Lemma headerTokens_forcesBreak (tokens : list NodeSpace) :
  slashdashDocuments tokens = [] ->
  forall st,
    exists st',
      foldM (headerStep shortestRoundTrip parseLineSpace printNode)
        tokens st = Some st'
      /\ forcesBreak (header st')
         = forcesBreak (header st)
           || existsb (escapeHoldsComment parseLineSpace) tokens.
Proof.
  induction tokens as [|t tokens IH]; intros Hdocs st.
  - exists st. split; [reflexivity |]. simpl. now rewrite orb_false_r.
  - assert (Hstep : exists st1,
               headerStep shortestRoundTrip parseLineSpace printNode st t
               = Some st1
               /\ forcesBreak (header st1)
                  = forcesBreak (header st)
                    || escapeHoldsComment parseLineSpace t
               /\ slashdashDocuments tokens = []).
    { destruct t; simpl in Hdocs; try discriminate;
        (eexists; split; [reflexivity |]); (split; [|exact Hdocs]); simpl;
        rewrite ?orb_false_r; try reflexivity.
      - apply lineEscape_forcesBreak.
      - rewrite forcesBreak_app, pushContinuation_forcesBreak. simpl.
        now rewrite orb_false_r.
      - rewrite forcesBreak_app, pushContinuation_forcesBreak. simpl.
        now rewrite headerComment_noBreak, orb_false_r. }
    destruct Hstep as (st1 & Hrun & Hbreak & Hrest).
    destruct (IH Hrest st1) as (st' & Hrun' & Hbreak').
    exists st'. split.
    + simpl. rewrite Hrun. exact Hrun'.
    + rewrite Hbreak', Hbreak. simpl. now rewrite orb_assoc.
Qed.
(** * thermo: vapour-liquid equilibrium and activity-coefficient routines

    A shallow embedding of [thermo/activity.py] and [thermo/nrtl.py].

    Python floats are rendered as real numbers ([R]); an operation that
    raises in Python ([ZeroDivisionError], [TypeError] on [None], [IndexError]
    on a short list, [ValueError] of [math.log]) raises in the model too,
    through the [res] monad.  Rounding, overflow, infinities and NaN are
    outside the model. *)

From Stdlib Require Import Reals Lra Lia ZArith.
From stdpp Require Import gmap strings list fin_maps.

(* ===================================================================== *)
(** * Python runtime fragment *)
(* ===================================================================== *)

#[global] Instance R_eq_dec : EqDecision R := Req_dec_T.
#[global] Instance Rlt_decision (x y : R) : Decision (x < y)%R := Rlt_dec x y.
#[global] Instance Rle_decision (x y : R) : Decision (x <= y)%R := Rle_dec x y.
#[global] Instance Rgt_decision (x y : R) : Decision (x > y)%R := Rgt_dec x y.
#[global] Instance Rge_decision (x y : R) : Decision (x >= y)%R := Rge_dec x y.

(** The exceptions the modelled code can raise.  [Exception msg] is a bare
    [Exception] carrying a literal message, [ExceptionFmt] one whose message
    is a format string applied to floats, [ValueErrorMsg] a [ValueError]
    raised with a message. *)
Inductive exn : Type :=
| TypeError
| ValueError
| ValueErrorMsg (msg : string)
| IndexError
| ZeroDivisionError
| AttributeError
| AssertionError
| RecursionError
| Exception (msg : string)
| ExceptionFmt (fmt : string) (args : list R).

(** Outcome of a Python computation: a value, or a raised exception. *)
Inductive res (A : Type) : Type :=
| Ok (a : A)
| Raise (e : exn).
Arguments Ok {A} a.
Arguments Raise {A} e.

#[global] Instance res_ret : MRet res := fun A a => Ok a.
#[global] Instance res_bind : MBind res :=
  fun A B f m => match m with Ok a => f a | Raise e => Raise e end.

(** [try: m except Exception as e: handler e] *)
Definition try_except {A} (m : res A) (handler : exn -> res A) : res A :=
  match m with
  | Ok a => Ok a
  | Raise e => handler e
  end.

(** [try: m except TypeError: handler] *)
Definition try_except_TypeError {A} (m : res A) (handler : res A) : res A :=
  try_except m (fun e => match e with TypeError => handler | _ => Raise e end).

(** [try: m except ValueError: handler] *)
Definition try_except_ValueError {A} (m : res A) (handler : res A) : res A :=
  try_except m (fun e => match e with
                        | ValueError | ValueErrorMsg _ => handler
                        | _ => Raise e
                        end).

(** [assert b] *)
Definition assert (b : bool) : res unit :=
  if b then Ok tt else Raise AssertionError.

(** A Python scalar that may be [None]. *)
Abbreviation pyfloat := (option R).

(** A Python list whose items are floats or [None]. *)
Abbreviation pylist := (list (option R)).

(** Truth value of an optional float: [None] and [0.0] are false. *)
Definition truthy (v : pyfloat) : bool :=
  match v with
  | Some x => bool_decide (x <> 0%R)
  | None => false
  end.

(** The operand as a float; arithmetic on [None] is a [TypeError]. *)
Definition as_float (v : pyfloat) : res R :=
  match v with
  | Some x => Ok x
  | None => Raise TypeError
  end.

Definition is_None {A} (v : option A) : bool :=
  match v with
  | None => true
  | Some _ => false
  end.

Section Floats.
Local Open Scope R_scope.

(** [x / y] on floats. *)
Definition pydiv (x y : R) : res R :=
  if decide (y = 0) then Raise ZeroDivisionError else Ok (x / y).

(** [a * b] and [a / b] on operands that may be [None]; the operand types
    are checked before the divisor is. *)
Definition fmul (a b : pyfloat) : res R :=
  x ← as_float a; y ← as_float b; Ok (x * y).

Definition fdiv (a b : pyfloat) : res R :=
  x ← as_float a; y ← as_float b; pydiv x y.

(** [math.log]: a domain error outside the positive reals. *)
Definition pylog (x : R) : res R :=
  if decide (0 < x) then Ok (ln x) else Raise ValueError.

(** [x ** 0.5].  A negative radicand leaves the real-valued model (Python 2
    raises [ValueError], Python 3 yields a complex number); it is rendered
    as [ValueError]. *)
Definition pysqrt (x : R) : res R :=
  if decide (0 <= x) then Ok (sqrt x) else Raise ValueError.

(** [sum(l)], and equally an accumulator started at [0.0] and updated with
    [+=] over [l]: a left-to-right fold. *)
Definition pysum (l : list R) : R := fold_left Rplus l 0.

(** [min(l)] and [max(l)]: the first extremal item; [ValueError] on []. *)
Definition pymin (l : list R) : res R :=
  match l with
  | [] => Raise ValueError
  | x :: t => Ok (fold_left (fun m y => if decide (y < m) then y else m) t x)
  end.

Definition pymax (l : list R) : res R :=
  match l with
  | [] => Raise ValueError
  | x :: t => Ok (fold_left (fun m y => if decide (y > m) then y else m) t x)
  end.

End Floats.

Arguments pydiv : simpl never.
Arguments pylog : simpl never.
Arguments pysqrt : simpl never.

(** [l[i]] for [i] drawn from a [range]. *)
Definition getitem {A} (l : list A) (i : nat) : res A :=
  match l !! i with
  | Some x => Ok x
  | None => Raise IndexError
  end.

(** [m[i][j]] *)
Definition getitem2 {A} (m : list (list A)) (i j : nat) : res A :=
  row ← getitem m i; getitem row j.

(** [l[i]] where [l] itself may be [None]. *)
Definition getitem_opt {A} (l : option (list A)) (i : nat) : res A :=
  match l with
  | Some l => getitem l i
  | None => Raise TypeError
  end.

(** [l.index(x)] *)
Fixpoint index (l : list R) (x : R) : res nat :=
  match l with
  | [] => Raise ValueError
  | y :: t => if decide (y = x) then Ok 0%nat else i ← index t x; Ok (S i)
  end.

(** [range(n)] *)
Definition range (n : nat) : list nat := seq 0 n.

(** [[f(i) for i in range(n)]] *)
Definition comprehension {A} (n : nat) (f : nat -> res A) : res (list A) :=
  mapM f (range n).

(** [[f(a, b) for a, b in zip(la, lb)]] *)
Definition zip_comprehension {A B C} (f : A -> B -> res C)
    (la : list A) (lb : list B) : res (list C) :=
  mapM (fun ab => f ab.1 ab.2) (zip la lb).

(** A loop [for a in l: st = body(a, st)] that may raise. *)
Fixpoint foldM {S A} (body : A -> S -> res S) (l : list A) (st : S) : res S :=
  match l with
  | [] => Ok st
  | a :: l => st' ← body a st; foldM body l st'
  end.

(** [for i in range(n): st = body(i, st)] *)
Definition for_range {S} (n : nat) (body : nat -> S -> res S) (init : S) : res S :=
  foldM body (range n) init.

(* ===================================================================== *)
(** * thermo.utils *)
(* ===================================================================== *)

(** Modelled from the spec: [none_and_length_check] of [thermo.utils] is not
    among the sources.  The spec describes the failure it guards as "array
    lengths/presence are inconsistent": the check holds when no input holds
    a [None] item and every input is as long as the first. *)
Definition none_and_length_check (all_inputs : list pylist) : bool :=
  match all_inputs with
  | [] => true
  | first :: _ =>
      forallb (fun things =>
                 negb (existsb is_None things)
                 && bool_decide (length things = length first))
              all_inputs
  end.

(* ===================================================================== *)
(** * thermo/activity.py *)
(* ===================================================================== *)

Section Activity.
Local Open Scope R_scope.

Definition K_value_message : string :=
  "Input must consist of one set from (P, Psat, phi_l, phi_g, gamma), (P, Psat, gamma), (phi_l, phi_g), (P, Psat)".
(** ** The printed maze *)

Lemma join_cons (a b : list Z) (l : list (list Z)) (sep : list Z) :
  Maze.join (a :: b :: l) sep = a ++ sep ++ Maze.join (b :: l) sep.
Proof. reflexivity. Qed.

Lemma join_length (rows : list (list Z)) (w : nat) (sep : list Z) :
  Forall (fun r => length r = w) rows -> rows <> [] ->
  (length (Maze.join rows sep) + length sep
   = length rows * (w + length sep))%nat.
Proof.
  induction rows as [| a [| b l] IH]; intros F N.
  - contradiction.
  - inversion F; subst. cbn [Maze.join length]. lia.
  - inversion F as [| ? ? La F']; subst.
    rewrite join_cons, !length_app.
    specialize (IH F' ltac:(discriminate)).
    change (length (a :: b :: l)) with (S (length (b :: l))).
    lia.
Qed.

Lemma join_nth (sep : list Z) (w : nat) (rows : list (list Z)) :
  Forall (fun r => length r = w) rows ->
  forall y j : nat,
    (y < length rows)%nat -> (j < w + length sep)%nat ->
    (y + 1 < length rows \/ j < w)%nat ->
    nth_error (Maze.join rows sep) (y * (w + length sep) + j)
    = nth_error (nth y rows [] ++ sep) j.
Proof.
  induction rows as [| a [| b l] IH]; intros F y j Hy Hj Hl.
  - cbn [length] in Hy. lia.
  - cbn [length] in Hy, Hl. assert (y = 0%nat) by lia. subst y.
    inversion F; subst. cbn [Maze.join nth Nat.mul Nat.add].
    rewrite nth_error_app1 by lia. reflexivity.
  - inversion F as [| ? ? La F']; subst.
    rewrite join_cons, app_assoc.
    destruct y as [| y'].
    + cbn [nth Nat.mul Nat.add].
      apply nth_error_app1. rewrite length_app. lia.
    + rewrite nth_error_app2 by (rewrite length_app; lia).
      rewrite length_app.
      replace (S y' * (length a + length sep) + j - (length a + length sep))%nat
        with (y' * (length a + length sep) + j)%nat by lia.
      change (nth (S y') (a :: b :: l) []) with (nth y' (b :: l) []).
      change (length (a :: b :: l)) with (S (length (b :: l))) in Hy, Hl.
      apply IH; [exact F' | lia | lia | lia].
Qed.

Lemma array_rows (m : Maze.t) (w h : nat) :
  rectangular (Maze.data m) w h ->
  length (Maze.array m) = h
  /\ Forall (fun r => length r = w) (Maze.array m).
Proof.
  intros [L F]. unfold Maze.array. split; [rewrite length_map; exact L | ].
  apply Forall_map. revert F. apply Forall_impl.
  intros r E. rewrite length_map. exact E.
Qed.

Lemma print_nth (m : Maze.t) (w h y j : nat) :
  rectangular (Maze.data m) w h ->
  (y < h)%nat -> (j < w + 3)%nat -> (y + 1 < h \/ j < w)%nat ->
  nth_error (Maze.print m) (S (y * (w + 3) + j))
  = nth_error (map Maze.draw (nth y (Maze.data m) []) ++ [124; 10; 124]) j.
Proof.
  intros R Hy Hj Hl. destruct (array_rows m w h R) as [L F].
  unfold Maze.print. cbn [nth_error].
  assert (N : Maze.array m <> []).
  { intros E. rewrite E in L. cbn [length] in L. lia. }
  pose proof (join_length (Maze.array m) w [124; 10; 124] F N) as JL.
  cbn [length] in JL. rewrite L in JL.
  rewrite nth_error_app1 by nia.
  pose proof (join_nth [124; 10; 124] w (Maze.array m) F y j) as JN.
  cbn [length] in JN. rewrite L in JN.
  rewrite JN by lia.
  f_equal. f_equal. unfold Maze.array.
  change (@nil Z) with (map Maze.draw []). apply map_nth.
Qed.
(** * Scoreboard aggregation engine of the legal analysis server

    A shallow embedding of the arithmetic core of [ai-scoreboard.ts]
    (class [AIScoreboardEvaluator]) and of the history bookkeeping, the
    batches and the complexity rating of [evaluation-framework.ts] (class
    [LegalAnalysisEvaluationFramework]), with the properties the
    specification states about them and further properties read off the
    code.

    Conventions of the embedding:
    - a JavaScript [number] is embedded twice.  [Binary64] is the
      arithmetic of the language: IEEE 754 binary64 values, every
      operation rounded to the nearest value.  The weighted aggregation,
      the tier classifier and the trend are embedded over it in
      [Scoreboard64], and what is stated about the value an aggregation
      returns (equal weights, a weight sum of zero, the rounding to
      hundredths, the order of the metrics) is stated there.  [JsNum] is
      exact arithmetic on the rationals with [NaN] and the two infinities,
      without rounding and without the sign of zero.  The evaluator, the
      framework and the batches are embedded over it as a whole; what is
      stated there is control flow, tiers and counts, the propagation of
      [NaN], ranges, and concrete runs on scores that binary64 treats
      alike;
    - a call that may throw returns a [Completion];
    - the answers of the completion oracle (the parsed JSON judgments) are
      inputs of the functions that consume them.  The score of a judgment
      is any parsed value; its feedback and its evidence are texts.  The
      analysis under evaluation carries a classification with a numeric
      confidence;
    - the instance field [evaluationHistory] is threaded explicitly. *)

From Stdlib Require Import Ascii String QArith Qpower Qround Qabs Lqa SpecFloat.
From stdpp Require Import gmap strings list.

Local Open Scope Q_scope.

(** ** JavaScript numbers in exact arithmetic *)

Module JsNum.

Inductive number : Type :=
| NaN
| Infinity (negative : bool)
| Finite (q : Q).

Definition Qlt_bool (p q : Q) : bool := negb (Qle_bool q p).
(** * occ: the logical source reader and the lexical analyzer

    A shallow embedding of [src/reader.c], [src/lexer.c] and [src/token.c]
    together with the properties of the reader's character delivery and of
    the lexer's token formation.

    Conventions
    - a C [int] character is a [Z]; [EOF] is [-1];
    - a [cstring_t] is the list of its logical bytes (the trailing zero is
      not part of it); a nullable [cstring_t] is an [option];
    - a pointer into the text of a stream is an offset into that text;
    - [size_t] counters (line, column) are [nat]: they are bounded by the
      length of the text plus one, which itself fits a [size_t];
    - [assert] failures and loops are explicit: a lexer computation returns
      [Ok], [Crash] (a failed assertion or a null dereference) or
      [Exhausted] (the loop bound given to the model was reached). *)

From Stdlib Require Import ZArith String Ascii Bool Lia List.
From Stdlib.Strings Require Import Byte.
Import ListNotations.
Local Open Scope Z_scope.

(** ** Characters *)

Definition EOF : Z := -1.

Definition chr (a : ascii) : Z := Z.of_N (N_of_ascii a).

Definition NUL : Z := 0.
Definition LF : Z := 10.          (* line feed, the newline *)
Definition CR : Z := 13.          (* carriage return *)
Definition BACKSLASH : Z := 92.
Definition QUOTE : Z := 39.       (* single quote *)
Definition DQUOTE : Z := 34.      (* double quote *)

Definition Z_of_byte (b : byte) : Z := Z.of_N (Byte.to_N b).

(** Conversion of an [int] to [unsigned char]. *)
Definition byte_of_Z (z : Z) : byte :=
  match Byte.of_N (Z.to_N (z mod 256)) with
  | Some b => b
  | None => x00
  end.

(** ** cstring.h *)

Definition cstring := list byte.

Definition cstring_length (cs : cstring) : nat := length cs.

(** [cstring_concat_ch] / [cstring_push_ch]: append one [unsigned char]. *)
Definition cstring_push_ch (cs : cstring) (ch : Z) : cstring :=
  cs ++ [byte_of_Z ch].

(** [cstring_pop_ch]: remove and return the last byte, [EOF] when empty. *)
Definition cstring_pop_ch (cs : cstring) : Z * cstring :=
  if (0 <? cstring_length cs)%nat
  then (Z_of_byte (last cs x00), removelast cs)
  else (EOF, cs).

Definition cstring_clear (cs : cstring) : cstring := [].

(** Modelled from the spec: [cstring.c] is not part of the sources.
    [cstring_new_n(NULL, n)] creates an empty buffer with [n] bytes of
    headroom; the headroom is not observable here. *)
Definition cstring_new_n_empty (n : nat) : cstring := [].

(** ** Diagnostics and options *)

Inductive severity := Warning | Error.

(** Modelled from the spec: the diagnostic sink ([diag.h], [diagnostor.h])
    is not part of the sources.  It formats and emits and never aborts; an
    emitted diagnostic is recorded with its severity, its message (the
    format string and its arguments) and the line and column it is bound
    to. *)
Record diagnostic := mkDiag {
  d_sev : severity;
  d_msg : string;
  d_args : list Z;
  d_line : nat;
  d_column : nat
}.

(** Modelled from the spec: [option.h] is not part of the sources; the two
    options the reader consults. *)
Record option_s := mkOption {
  w_backslash_newline_space : bool;
  warn_no_newline_eof : bool
}.

(** Modelled from the spec: [utils.h] is not part of the sources.  The
    character classification macros the reader and the lexer use are taken
    as parameters; [ctype] below gives them their <ctype.h> meaning. *)
Record utils := mkUtils {
  ISSPACE : Z -> bool;
  ISDIGIT : Z -> bool;
  ISALPHA : Z -> bool;
  ISIDNUM : Z -> bool;
  ISHEX : Z -> bool;
  ISOCT : Z -> bool;
  TODIGIT : Z -> Z
}.

Definition in_range (lo hi c : Z) : bool := (lo <=? c) && (c <=? hi).

(** Modelled from the spec: the classifications of <ctype.h> in the C
    locale, which the macros of the missing [utils.h] are read as. *)
Definition ctype_isdigit (c : Z) : bool := in_range (chr "0") (chr "9") c.
Definition ctype_isalpha (c : Z) : bool :=
  in_range (chr "a") (chr "z") c || in_range (chr "A") (chr "Z") c.
Definition ctype_isspace (c : Z) : bool :=
  (c =? chr " ") || in_range 9 13 c.
Definition ctype_isxdigit (c : Z) : bool :=
  ctype_isdigit c || in_range (chr "a") (chr "f") c
  || in_range (chr "A") (chr "F") c.
Definition ctype_todigit (c : Z) : Z :=
  if ctype_isdigit c then c - chr "0"
  else if in_range (chr "a") (chr "f") c then c - chr "a" + 10
  else if in_range (chr "A") (chr "F") c then c - chr "A" + 10
  else c.

(** Modelled from the spec: the macros of the missing [utils.h] with the
    meaning the spec's words give them: white space, digit, alphabetic,
    alphanumeric or underscore for [ISIDNUM] (the identifier loop adds
    the dollar sign and the bytes 0x80..0xFD itself), hexadecimal and octal
    digit. *)
Definition ctype : utils := {|
  ISSPACE := ctype_isspace;
  ISDIGIT := ctype_isdigit;
  ISALPHA := ctype_isalpha;
  ISIDNUM := fun c => ctype_isalpha c || ctype_isdigit c || (c =? chr "_");
  ISHEX := ctype_isxdigit;
  ISOCT := in_range (chr "0") (chr "7");
  TODIGIT := ctype_todigit
|}.

(** ** reader.c: streams *)

Record stream_s := mkStream {
  fn : string;
  stashed : option cstring;
  line_note : nat;
  text : list byte;
  pc : nat;
  line : nat;
  column : nat;
  lastch : Z
}.

(** [stream->pe]: one past the last byte of the text. *)
Definition pe (s : stream_s) : nat := length (text s).

(** [*p] for a pointer [p] into the text; the text is a [cstring_t], so the
    byte at [pe] is the terminating zero. *)
Definition deref (s : stream_s) (p : nat) : Z :=
  match nth_error (text s) p with
  | Some b => Z_of_byte b
  | None => NUL
  end.

Definition set_pc (s : stream_s) (p : nat) : stream_s :=
  mkStream (fn s) (stashed s) (line_note s) (text s) p
           (line s) (column s) (lastch s).

Definition set_lastch (s : stream_s) (ch : Z) : stream_s :=
  mkStream (fn s) (stashed s) (line_note s) (text s) (pc s)
           (line s) (column s) ch.

Definition set_stashed (s : stream_s) (cs : option cstring) : stream_s :=
  mkStream (fn s) cs (line_note s) (text s) (pc s)
           (line s) (column s) (lastch s).

Definition incr_column (s : stream_s) : stream_s :=
  mkStream (fn s) (stashed s) (line_note s) (text s) (pc s)
           (line s) (S (column s)) (lastch s).

Definition STREAM_STEP_BY_LINE (s : stream_s) : stream_s :=
  mkStream (fn s) (stashed s) (pc s) (text s) (pc s)
           (S (line s)) 1%nat (lastch s).

(** [__stream_init__] for [STREAM_TYPE_STRING]; a file stream differs in
    its name and time stamps only. *)
Definition stream_init (name : string) (s : list byte) : stream_s :=
  mkStream name None 0%nat s 0%nat 1%nat 1%nat NUL.

Definition STREAM_STASHED_DEPTH : nat := 12.

Definition stream_push (s : stream_s) (ch : Z) : stream_s :=
  let cs := match stashed s with
            | None => cstring_new_n_empty STREAM_STASHED_DEPTH
            | Some cs => cs
            end in
  set_stashed s (Some (cstring_push_ch cs ch)).

Definition stream_pop (s : stream_s) : Z * stream_s :=
  match stashed s with
  | None => (EOF, s)
  | Some cs =>
      if (cstring_length cs <=? 0)%nat then (EOF, s)
      else let '(ch, cs') := cstring_pop_ch cs in (ch, set_stashed s (Some cs'))
  end.

Definition warningf_with_linenote_position (s : stream_s) (msg : string)
  : diagnostic :=
  mkDiag Warning msg [] (line s) (column s).

Section Reader.

Variable U : utils.
Variable opt : option_s.

(** The [while] loop of the backslash case of [__stream_next__], run on the
    scratch pointer [p] over the bytes [l] that remain from [p] to [pe].
    [inl] is the [goto nextch] exit with the stream as the splice left it
    and the warnings emitted; [inr] is the scratch pointer at which the
    loop stopped without a splice. *)
Fixpoint next_splice_loop (s : stream_s) (l : list byte) (p step : nat)
  : (stream_s * list diagnostic) + nat :=
  match l with
  | [] => inr p
  | b :: l' =>
      let c := Z_of_byte b in
      if ISSPACE U c then
        if (c =? CR) || (c =? LF) then
          let '(p, step) :=
            if (c =? CR) && (deref s (p + 1) =? LF)
            then ((p + 1)%nat, (step + 1)%nat) else (p, step) in
          let w :=
            if (pc s + step <? p)%nat && w_backslash_newline_space opt
            then [warningf_with_linenote_position s
                    "backslash and newline separated by space"]
            else [] in
          inl (STREAM_STEP_BY_LINE (set_pc s (p + 1)), w)
        else next_splice_loop s l' (p + 1) step
      else inr p
  end.
(** The body of [QuoteJSONString]: the two-character escapes, [\u00xx]
    for the other control characters, [\udxxx] for a surrogate that is
    not part of a pair, every other code unit as it is. *)
Fixpoint quote_body (s : list N) : list N :=
  match s with
  | [] => []
  | c :: s' =>
      if is_leading_surrogate c then
        match s' with
        | d :: s'' =>
            if is_trailing_surrogate d then c :: d :: quote_body s''
            else unicode_escape c ++ quote_body s'
        | [] => unicode_escape c
        end
      else if is_trailing_surrogate c then unicode_escape c ++ quote_body s'
      else if (c =? 8)%N then js "\b" ++ quote_body s'
      else if (c =? 9)%N then js "\t" ++ quote_body s'
      else if (c =? 10)%N then js "\n" ++ quote_body s'
      else if (c =? 12)%N then js "\f" ++ quote_body s'
      else if (c =? 13)%N then js "\r" ++ quote_body s'
      else if (c =? 34)%N then [92; 34]%N ++ quote_body s'
      else if (c =? 92)%N then [92; 92]%N ++ quote_body s'
      else if (c <? 32)%N then unicode_escape c ++ quote_body s'
      else c :: quote_body s'
  end.

Definition QuoteJSONString (s : list N) : list N :=
  [34%N] ++ quote_body s ++ [34%N].

(** The decimal digits of an integer, with a minus sign in front when
    it is negative. *)
Definition decimal (z : Z) : list N :=
  js (NilZero.string_of_int (Z.to_int z)).

(** [Number::toString] on an integer: the decimal digits of a safe
    integer; beyond, what the platform prints. *)
Definition Number_toString (P : Platform) (z : Z) : list N :=
  if decide (safe_integer z) then decimal z else Number_toString_large P z.

Definition Boolean_toString (b : bool) : list N :=
  if b then js "true" else js "false".

(** One property of an object: the quoted key, a colon, the value. *)
Definition json_property (key : string) (value : list N) : list N :=
  QuoteJSONString (js key) ++ js ":" ++ value.

Fixpoint join_comma (parts : list (list N)) : list N :=
  match parts with
  | [] => []
  | [p] => p
  | p :: rest => p ++ js "," ++ join_comma rest
  end.

(** [SerializeJSONObject] on a task: its own properties in creation
    order, without a gap. *)
Definition stringify_task (P : Platform) (t : Task) : list N :=
  js "{" ++
  join_comma [json_property "id" (Number_toString P (id t));
              json_property "text" (QuoteJSONString (text t));
              json_property "completed" (Boolean_toString (completed t));
              json_property "createdAt" (QuoteJSONString (createdAt t))]
  ++ js "}".

(** [SerializeJSONArray]. *)
Definition JSON_stringify (P : Platform) (ts : list Task) : list N :=
  js "[" ++ join_comma (stringify_task P <$> ts) ++ js "]".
_____
Reproduce, word for word and in full, only the lines above that start at the line with "#[global] Instance Rlt_decision" and run through the line with "#[global] Instance res_ret", both ends included.

#[global] Instance Rlt_decision (x y : R) : Decision (x < y)%R := Rlt_dec x y.
#[global] Instance Rle_decision (x y : R) : Decision (x <= y)%R := Rle_dec x y.
#[global] Instance Rgt_decision (x y : R) : Decision (x > y)%R := Rgt_dec x y.
#[global] Instance Rge_decision (x y : R) : Decision (x >= y)%R := Rge_dec x y.

(** The exceptions the modelled code can raise.  [Exception msg] is a bare
    [Exception] carrying a literal message, [ExceptionFmt] one whose message
    is a format string applied to floats, [ValueErrorMsg] a [ValueError]
    raised with a message. *)
Inductive exn : Type :=
| TypeError
| ValueError
| ValueErrorMsg (msg : string)
| IndexError
| ZeroDivisionError
| AttributeError
| AssertionError
| RecursionError
| Exception (msg : string)
| ExceptionFmt (fmt : string) (args : list R).

(** Outcome of a Python computation: a value, or a raised exception. *)
Inductive res (A : Type) : Type :=
| Ok (a : A)
| Raise (e : exn).
Arguments Ok {A} a.
Arguments Raise {A} e.

#[global] Instance res_ret : MRet res := fun A a => Ok a.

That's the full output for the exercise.